Abstract

The objective of this study was to verify if vision is appropriately evaluated in older individuals admitted to a Geriatric Assessment Unit following a fall. A retrospective clinical chart review of 158 patients from 3 university-based Geriatric Assessment Units is presented. The clinical charts of patients admitted following a fall in the Geriatric Assessment Units of 3 Montreal hospitals, between April 2006 and 2008, were reviewed. Clinical charts from age- and sex-matched controls hospitalized in the Geriatric Assessment Units during the same period but without a history of fall or fracture, were also reviewed. Pertinent sociodemographic, medical, and visual characteristics were extracted from the charts and entered into a database for analysis. The mean age ± standard deviation for the cases (n = 79) and controls (n = 79) were 82.3 ± 6.2 years and 81.7 ± 6.4 years, respectively. Most falls were not a result of accidents, but rather were more often related to underlying medical problems that were multifactorial in origin. More cases than controls were taking antiarrhythmic and antidepressant medications, whereas more controls were taking calcium channel blockers. Cases were more likely to have cataracts, age-related macular degeneration, and decreased visual acuity. Although cases were referred more often than controls for an eye examination, they were not referred in a systematic fashion.

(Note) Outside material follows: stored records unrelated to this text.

(* ===== verification/Flash.v ===== *)
(** * Block devices of the flashing tool

    The flashing tool ([u-boot-2018/sprite]) reads a firmware card and writes
    the target flash through [sunxi_flash_read], [sunxi_sprite_read] and
    [sunxi_sprite_write] (drivers/sunxi_flash/sunxi_flash.c), which pass the
    call on to the configured driver.  The driver is the interface
    [flash_driver]: whether a transfer of so many sectors from a sector on
    succeeds.  A device is a byte map; a successful transfer moves whole
    sectors and returns their number, a failed one returns 0 and moves
    nothing. *)

From S2P Require Import Prelude Mem.

Local Open Scope Z_scope.

Abbreviation disk := (gmap Z Z).

(** A driver: which transfers succeed. *)
Class flash_driver := FlashDriver {
  read_ok : Z → Z → bool;
  write_ok : Z → Z → bool
}.

Section ops.
Context `{D : flash_driver}.

(** [n] sectors from sector [start]: the return value and the bytes. *)
Definition flash_read (d : disk) (start n : Z) : Z * bytes :=
  if read_ok start n then
    match load_n (Z.to_nat (512 * n)) d (512 * start) with
    | Some bs => (n, bs)
    | None => (0, [])
    end
  else (0, []).

(** The first [n] sectors of [buf]; a shorter buffer is read past its end. *)
Definition flash_write (d : disk) (start n : Z) (buf : bytes) : option (disk * Z) :=
  bs ← slice 0 (Z.to_nat (512 * n)) buf;
  Some (if write_ok start n then (write_bytes d (512 * start) bs, n) else (d, 0)).

Lemma flash_write_ok d start n bs r :
  write_ok start n = true → Z.of_nat (length bs) = 512 * n →
  flash_write d start n (bs ++ r) = Some (write_bytes d (512 * start) bs, n).
Proof.
  intros Hok Hlen. unfold flash_write. replace (Z.to_nat (512 * n)) with (length bs) by lia.
  rewrite slice_all. sbind. by rewrite Hok.
Qed.

(** The device holds the bytes [bs] from sector [start] on. *)
Definition holds (d : disk) (start : Z) (bs : bytes) : Prop :=
  load_n (length bs) d (512 * start) = Some bs.

Lemma holds_app d start n b1 b2 :
  holds d start (b1 ++ b2) → Z.of_nat (length b1) = 512 * n → holds d start b1 ∧ holds d (start + n) b2.
Proof.
  unfold holds. rewrite length_app. intros [H1 H2]%load_n_app Hn.
  rewrite take_app_length in H1. rewrite drop_app_length in H2. split; [done|].
  rewrite <- H2. f_equal. lia.
Qed.

Lemma holds_write d start bs : holds (write_bytes d (512 * start) bs) start bs.
Proof. apply load_write_eq. Qed.

Lemma flash_read_length d start n r bs :
  flash_read d start n = (r, bs) → r ≠ 0 → r = n ∧ length bs = Z.to_nat (512 * n).
Proof.
  unfold flash_read. destruct (read_ok start n); [|by intros [= <- _]].
  destruct (load_n _ _ _) as [l|] eqn:E; [|by intros [= <- _]].
  intros [= <- <-] _. split; [done|by eapply load_n_length].
Qed.

Lemma flash_read_holds d start n bs :
  read_ok start n = true → Z.of_nat (length bs) = 512 * n → holds d start bs →
  flash_read d start n = (n, bs).
Proof.
  intros Hok Hn Hh. unfold flash_read. rewrite Hok. replace (Z.to_nat (512 * n)) with (length bs) by lia.
  by rewrite Hh.
Qed.

(** Two devices agree outside the sectors [lo] to [hi]. *)
Definition same_out (lo hi : Z) (d d' : disk) : Prop :=
  ∀ x, x < 512 * lo ∨ 512 * hi <= x → d' !! x = d !! x.

Lemma flash_write_out d start n buf d' r lo hi :
  flash_write d start n buf = Some (d', r) → 0 <= n → lo <= start → start + n <= hi → same_out lo hi d d'.
Proof.
  unfold flash_write. intros H Hn Hlo Hhi x Hx. apply bind_Some_inv in H as (bs & Hs & H).
  apply slice_length in Hs. destruct (write_ok start n); injection H as <- _; [|done].
  apply lookup_write_out. lia.
Qed.

End ops.

#[export] Instance same_out_preorder lo hi : PreOrder (same_out lo hi).
Proof.
  split; [by intros d x|]. intros d1 d2 d3 H12 H23 x Hx. by rewrite H23, H12.
Qed.

(** A driver that never fails. *)
Definition good_driver : flash_driver := FlashDriver (λ _ _, true) (λ _ _, true).

(** ** The build and the board *)

(** What the flashing tool asks its surroundings: whether it is built for a
    SPI NOR flash (CONFIG_SUNXI_SPINOR), the storage the board boots from
    ([get_boot_storage_type]), and whether a [memalign] of so many bytes
    succeeds. *)
Class sprite_env := SpriteEnv {
  CONFIG_SUNXI_SPINOR : bool;
  get_boot_storage_type : Z;
  memalign_ok : Z → bool
}.

Definition STORAGE_NAND : Z := 0.
Definition STORAGE_SD : Z := 1.
Definition STORAGE_EMMC : Z := 2.
Definition STORAGE_NOR : Z := 3.
Definition STORAGE_EMMC3 : Z := 4.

Our results indicate that more visual problems are identified in persons who fall and, even if they are referred more often than controls for an eye examination, their vision is not evaluated systematically by an eye care specialist despite current clinical recommendations. These data indicate that eye care professionals should work more closely with the medical team to improve the overall clinical care of older individuals with a history of falls.